1. The application of the nano self-emulsifying composition of the phenanthroindolizidine alkaloid derivative in preparing the medicine for preventing and/or treating glioma is characterized in that the nano self-emulsifying composition of the phenanthroindolizidine alkaloid derivative contains the phenanthroindolizidine alkaloid derivative, an oil phase, an emulsifier and a co-emulsifier;

phenanthroindolizidine-containing alkaloid derivatives: 0.1-50mg/g,

oil phase: 15 to 35 percent of the total weight of the mixture,

emulsifier: 45 to 70 percent of the total weight of the mixture,

auxiliary emulsifier: 10 to 25 percent;

the phenanthroindolizidine alkaloid derivative is (13 aS) -3-pivaloyloxy-6,7-dimethoxy-9-phenanthro [9,10-b ] -indolizidine, and the structural formula of the derivative is aS follows:

the oil phase comprises one or more than one of soybean oil, medium-chain oil and isopropyl myristate which are mixed in any proportion;

the emulsifier comprises polyoxyethylene castor oil, polyoxyethylene hydrogenated castor oil and/or tween 80;

the auxiliary emulsifier comprises one or more than one of glycerol, polyethylene glycol, propylene glycol, diethylene glycol monoethyl ether and caprylic capric acid polyethylene glycol glyceride in any proportion.

2. Use according to claim 1, characterized in that: the self-emulsifying composition also contains an adsorbent.

3. Use according to claim 2, characterized in that: the adsorbent comprises one or a mixture of two of micropowder silica gel and polyvinylpyrrolidone.

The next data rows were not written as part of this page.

(* ===== verification/TypedKernel.v ===== *)
(** * Clock, paging, files and the terminal driver keep the types *)

From S2P Require Import Prelude CInt Memory CString State I8259 Screen Printf Paging FS.
From S2P Require Import Rtc Pit ExecHelper Process Terminal Typed TypedMem TypedState.
From S2P Require Import TypedIO PagingInit Translate.

(** ** Interrupts that come while a function waits *)
Definition quiet (handler : irq → K kstate unit) : Prop := ∀ i, keeps state_ok (handler i).
Lemma wait_irq_safe handler : quiet handler → keeps state_ok (wait_irq handler).
Proof.
  intros Hq s u s' Hs. unfold wait_irq. destruct (io_if _); [|done]. destruct (kirqs s) as [|i l]; [done|].
  intros E. eapply Hq; [|exact E]. by destruct Hs.
Qed.
#[export] Hint Resolve wait_irq_safe : safe.

(** ** The clock *)
Section rtc.
Context `{Device} `{Layout}.
Lemma rtc_init_safe : keeps state_ok rtc_init.
Proof. unfold rtc_init. safe_auto. Qed.
Lemma happened_safe v : is_flag v →
  keeps state_ok (kmod (λ s, s <| krtc ::= (λ r, r <| rtc_interrupt_happened := v |>) |>)).
Proof. intros Hv. apply mod_rtc. intros c []. by split. Qed.
Lemma count_safe f : (∀ c, is_u32 (f c)) →
  keeps state_ok (kmod (λ s, s <| krtc ::= (λ r, r <| rtc_interrupt_count ::= f |>) |>)).
Proof. intros Hv. apply mod_rtc. intros c []. split; try done. apply Hv. Qed.
Lemma rtc_handler_safe : keeps state_ok rtc_handler.
Proof.
  unfold rtc_handler. eapply safe_bind; [apply count_safe; intros; apply u32_range|]. intros _ _.
  safe_step; [safe_auto|]. apply happened_safe. by right.
Qed.
Lemma rtc_read_loop_safe handler n : quiet handler → keeps state_ok (rtc_read_loop handler n).
Proof. intros Hq. pose proof (wait_irq_safe _ Hq). safe_loop n rtc_read_loop. Qed.
#[local] Hint Resolve rtc_read_loop_safe : safe.
Lemma rtc_read_safe handler fd buf n : quiet handler → keeps state_ok (rtc_read handler fd buf n).
Proof.
  intros Hq. unfold rtc_read. eapply safe_bind; [apply happened_safe; by left|]. intros _ _. safe_auto.
Qed.
Lemma rtc_write_safe fd buf n : keeps state_ok (rtc_write fd buf n).
Proof.
  unfold rtc_write. safe_step. cbv beta zeta.
  case_bool_decide; [safe_auto|]. safe_step; [safe_auto|].
  eapply safe_bind; [instantiate (1 := λ _, True); destruct (find_rate _ _ _); safe_auto|]. intros r _.
  safe_step; [safe_auto|].
  eapply safe_bind; [apply mod_rtc; intros c []; split; try done; upd_cbv; unfold RTC_PRGM_MAX_FREQ in *; lia|]. intros _ _.
  safe_step; [safe_auto|]. eapply safe_bind; [apply (count_safe (λ _, 0)); done|]. intros _ _. safe_auto.
Qed.
#[local] Hint Resolve rtc_write_safe : safe.
Lemma rtc_open_safe f : keeps state_ok (rtc_open f).
Proof. unfold rtc_open. safe_auto. Qed.
End rtc.
#[export] Hint Resolve rtc_init_safe rtc_handler_safe rtc_read_safe rtc_write_safe rtc_open_safe : safe.

(** ** Paging *)
Section paging.
Context `{Layout}.
Lemma set_dir_safe i j v : keeps page_ok (set_dir i j v).
Proof.
  unfold set_dir. eapply safe_bind; [apply (safe_get _ _ (λ d, length d = 6%nat ∧ Forall page_table_ok d)); by intros p []|].
  intros d Hd. eapply safe_bind; [apply safe_lift; intros x Hx; eapply (zlookup_ok page_table_ok); [apply Hd|exact Hx]|].
  intros row Hr. eapply safe_bind; [apply (safe_lift _ _ page_table_ok)|].
  { intros l Hl. eapply zupdate_ok; [exact Hr|apply u32_range|exact Hl]. }
  intros l Hl. eapply safe_bind; [apply (safe_lift _ _ (λ d, length d = 6%nat ∧ Forall page_table_ok d))|].
  { intros l' Hl'. eapply zupdate_ok; [exact Hd|exact Hl|exact Hl']. }
  intros d' Hd'. apply safe_mod. intros p []. by split.
Qed.
Lemma set_table_safe (t : page_t → list Z) `{!Setter t} i v :
  (∀ p, page_ok p → page_table_ok (t p)) → (∀ p l, page_ok p → page_table_ok l → page_ok (p <| t := l |>)) →
  keeps page_ok (set_table t i v).
Proof.
  intros Hg Hp. unfold set_table. eapply safe_bind; [apply (safe_get _ _ page_table_ok); apply Hg|].
  intros l Hl. eapply safe_bind; [apply (safe_lift _ _ page_table_ok)|].
  { intros l' Hl'. eapply zupdate_ok; [exact Hl|apply u32_range|exact Hl']. }
  intros l' Hl'. apply safe_mod. intros p Hok. by apply Hp.
Qed.
Lemma set_table_0_safe i v : keeps page_ok (set_table page_table_0 i v).
Proof. apply set_table_safe; [by intros p []|]. intros p l [] Hl. by split. Qed.
Lemma set_table_vidmap_safe i v : keeps page_ok (set_table page_table_vidmap i v).
Proof. apply set_table_safe; [by intros p []|]. intros p l [] Hl. by split. Qed.
Lemma set_table_term_safe i v : keeps page_ok (set_table page_table_term i v).
Proof. apply set_table_safe; [by intros p []|]. intros p l [] Hl. by split. Qed.
Lemma set_pse_safe : keeps page_ok set_pse.
Proof. apply safe_mod. intros p []. by split. Qed.
#[local] Hint Resolve set_dir_safe set_table_0_safe set_table_vidmap_safe set_table_term_safe set_pse_safe : safe.
Lemma initilize_paging_safe : keeps page_ok initilize_paging.
Proof. unfold initilize_paging. safe_auto. Qed.

(** The bytes of a page are those shown. *)
Lemma remap_safe f : (∀ p, page_ok p → page_ok (f p)) → keeps state_ok (remap f).
Proof.
  intros Hf. apply safe_mod. intros s Hs. cbv zeta.
  assert (∀ P : Z * Z → Prop, ∀ `{!∀ x, Decision (P x)}, mem_ok (filter P (kmem s))) as Hm.
  { intros P ? a v [Hv _]%map_lookup_filter_Some. by eapply (st_mem _ Hs). }
  assert (map_Forall (λ _, mem_ok) (hide_page (prog_page (kpage s)) (kpages s) (kmem s))) as Hh.
  { unfold hide_page. destruct (prog_page _); [|apply Hs]. apply map_Forall_insert_2; [apply Hm|apply Hs]. }
  case_bool_decide; [destruct Hs; split; try done; upd_cbv; by apply Hf|].
  destruct Hs. split; upd_cbv; try done; [|by apply Hf].
  unfold show_page. intros a v Ha. apply lookup_union_Some_raw in Ha as [Ha|[_ Ha]]; [|by eapply Hm].
  destruct (prog_page (f (kpage s))) as [q|] eqn:Eq; [|done]. revert Ha. cbn.
  destruct (hide_page _ _ _ !! q) as [l|] eqn:El; [|done]. intros Ha. by eapply (Hh q l El).
Qed.
Lemma load_CR3_safe q : keeps state_ok (load_CR3 q).
Proof. apply remap_safe. intros p []. by split. Qed.
Lemma set_cr0_safe : keeps state_ok set_cr0.
Proof.
  unfold set_cr0. eapply safe_bind.
  - apply safe_mod. intros s Hs. case_match; [done|]. destruct Hs. split; try done. upd_cbv. intros a v Ha.
    apply paged_value in Ha as [pa Ha]. by eapply st_mem.
  - intros _ _. apply remap_safe. intros p []. by split.
Qed.
#[local] Hint Resolve load_CR3_safe set_cr0_safe : safe.
Lemma setup_paging_safe q : keeps state_ok (setup_paging q).
Proof. unfold setup_paging. safe_auto. Qed.
Lemma update_paging_safe q : keeps state_ok (update_paging q).
Proof. unfold update_paging. safe_auto. Qed.
Lemma add_vidmap_safe v : keeps state_ok (add_vidmap v).
Proof. unfold add_vidmap. safe_auto. Qed.
End paging.
#[export] Hint Resolve initilize_paging_safe setup_paging_safe update_paging_safe add_vidmap_safe : safe.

4. Use according to any one of claims 1 to 3, characterized in that said nano self-emulsifying composition is further formulated as a capsule, injection, enema, nasal drop, transdermal patch or mucosal patch.

5. A method for preparing the phenanthroindolizidine alkaloid derivative nano self-emulsifying composition according to any one of claims 1 to 3, characterized in that an oil phase, an emulsifier and a co-emulsifier are mixed and stirred to obtain a clear solution as a blank self-emulsifying composition; adding phenanthroindolizidine alkaloid derivative, heating, and performing ultrasonic treatment or stirring to completely dissolve the phenanthroindolizidine alkaloid derivative to obtain the final product.

6. A method for preparing the nano self-emulsifying composition of phenanthroindolizidine alkaloid derivatives according to any one of claims 1 to 3, characterized in that the phenanthroindolizidine alkaloid derivatives are dissolved in the oil phase, the emulsifier or the co-emulsifier, or in the three mixtures or any two mixtures, and stirred to obtain a clear solution.